This application is a continuation of and claims the benefit of priority under 35 U.S.C. §120 to U.S. patent application Ser. No. 12/174,450, entitled “MIXING OF IN-THE-EAR MICROPHONE AND OUTSIDE-THE-EAR MICROPHONE SIGNALS TO ENHANCE SPATIAL PERCEPTION,” filed on Jul. 16, 2008, which is a continuation-in-part of and claims the benefit of priority under 35 U.S.C. §120 to U.S. Ser. No. 12/124,774, entitled “MIXING OF IN-THE-EAR MICROPHONE AND OUTSIDE-THE-EAR MICROPHONE SIGNALS TO ENHANCE SPATIAL PERCEPTION,” filed on May 21, 2008, the benefit of priority of each of which is claimed hereby, and each of which are incorporated by reference herein in its entirety.

TECHNICAL FIELD

This document relates to hearing assistance devices and more particularly to hearing assistance devices providing enhanced spatial sound perception.

BACKGROUND

Behind-the-ear (BTE) designs are a popular form factor for hearing assistance devices, including hearing aids. BTE\'s allow placement of multiple microphones within the relatively large housing when compared to in-the-ear (ITE) and completely-in-the-canal (CIC) form factor housings. One drawback to BTE hearing assistance devices is that the microphone or microphones are positioned above the pinna of the user\'s ear. The pinna of the user\'s ear, as well as other portions of the user\'s body, including the head and torso, provide filtering of sound received by the user. Sound arriving at the user from one direction is filtered differently than sound arriving from another direction. BTE microphones lack the directional filtering effect of the user\'s pinna, especially with respect to high frequency sounds. Custom hearing aids, such as CIC devices, have microphones placed at or inside the entrance to the ear canal and therefore do capture the directional filtering effects of the pinna, but many people prefer to wear BTE\'s rather than these custom hearing aids because of comfort and other issues. CICs typically only have omni-directional microphones because the port spacing necessary to accommodate directional microphones is too small. Also, were a CIC to have a directional microphone, the reflections of sound from the pinna could interfere with the relationship of sound arriving at the two ports of the directional microphone. There is a need to be able to provide the directional benefit obtained from a BTE while also providing the natural pinna cues that affect sound quality and spatialization of sound.

SUMMARY

This document provides method and apparatus for providing users of hearing assistance devices, including hearing aids, with enhanced spatial sound perception. In one embodiment, a hearing assistance device for enhanced spatial perception includes a first housing adapted to be worn outside a user\'s ear canal, a first microphone mechanically coupled to the first housing, hearing assistance electronics coupled to the first microphone and a second microphone coupled to the hearing assistance electronics and adapted for wearing inside the user\'s ear canal, wherein the hearing assistance electronics are adapted to generate a mixed audio output signal including sound received using the first microphone and sound received using the second microphone. In one embodiment, a hearing assistance device is provided including hearing assistance electronics adapted to mix low frequency components of acoustic sounds received using the first microphone with high frequency components of sound received using the second microphone. In one embodiment, a hearing assistance device is provided including hearing assistance electronics adapted to extract spatial characteristics from sound received using the second microphone and generate a modified first signal, wherein the modified first signal includes sound received using the first microphone and enhanced components of the extracted spatial characteristics. One method embodiment includes receiving a first sound using a first microphone positioned outside a user\'s ear canal, receiving a second sound using a second microphone positioned inside the user\'s ear canal, mixing the first and second sound electronically to form an output signal and converting the output signal to emit a sound inside the user\'s ear canal using a receiver, wherein mixing the first and second sound electronically to form an output signal includes electronically mixing low frequency components of the first sound with high frequency components of the second sound.

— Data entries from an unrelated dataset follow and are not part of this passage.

(** * Ingredient service: status classifier, token validator, record manager

    A shallow embedding of [Backend/IngredientServices/routers/ingredients.py].

    - Python [float] is IEEE binary64: amounts are primitive floats and the
      comparison [<=] is [PrimFloat.leb] (false as soon as one side is NaN).
      The integer thresholds 50, 100 and 1 are exactly representable, so the
      mixed int/float comparisons of the source are float comparisons.
    - Python [str] is [string]; [str.lower] and the case-insensitive
      collation of the name column act on the ASCII letters.
    - The [thresholds] dict and the parsed JSON object are [gmap string _].
    - The identity service is an oracle from bearer tokens to what
      [client.get] ends with; [raise_for_status] raises on every status that
      is not 2xx.
    - The table is a list of rows with the counter of its identity column.
      A connection carries the committed table and the table as its
      transaction sees it; closing it rolls back what was not committed.
      Whether [get_db_connection] opens connections in autocommit mode is a
      parameter ([database.py] is not among the sources); opening a
      connection is taken to succeed.
    - The endpoints run in a small state-and-exception monad over the
      connection and record the database calls in a trace. *)

From Stdlib Require Import Floats ZArith Ascii.
From stdpp Require Import gmap strings list pretty.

This Summary is an overview of some of the teachings of the present application and is not intended to be an exclusive or exhaustive treatment of the present subject matter. Further details about the present subject matter are found in the detailed description and the appended claims. The scope of the present invention is defined by the appended claims and their equivalents.

BRIEF DESCRIPTION OF DRAWINGS

FIG. 1A is a block diagram of a hearing assistance device according to one embodiment of the present subject matter.

FIG. 1B illustrates a hearing assistance device according to one embodiment of the present subject matter.

FIG. 2 is a signal flow diagram of microphone mixing electronics of a hearing assistance device according to one embodiment of the present subject matter.

FIG. 3A illustrates frequency responses of a low-pass filter and a high-pass filter of microphone mixing electronics according to one embodiment of the present subject matter.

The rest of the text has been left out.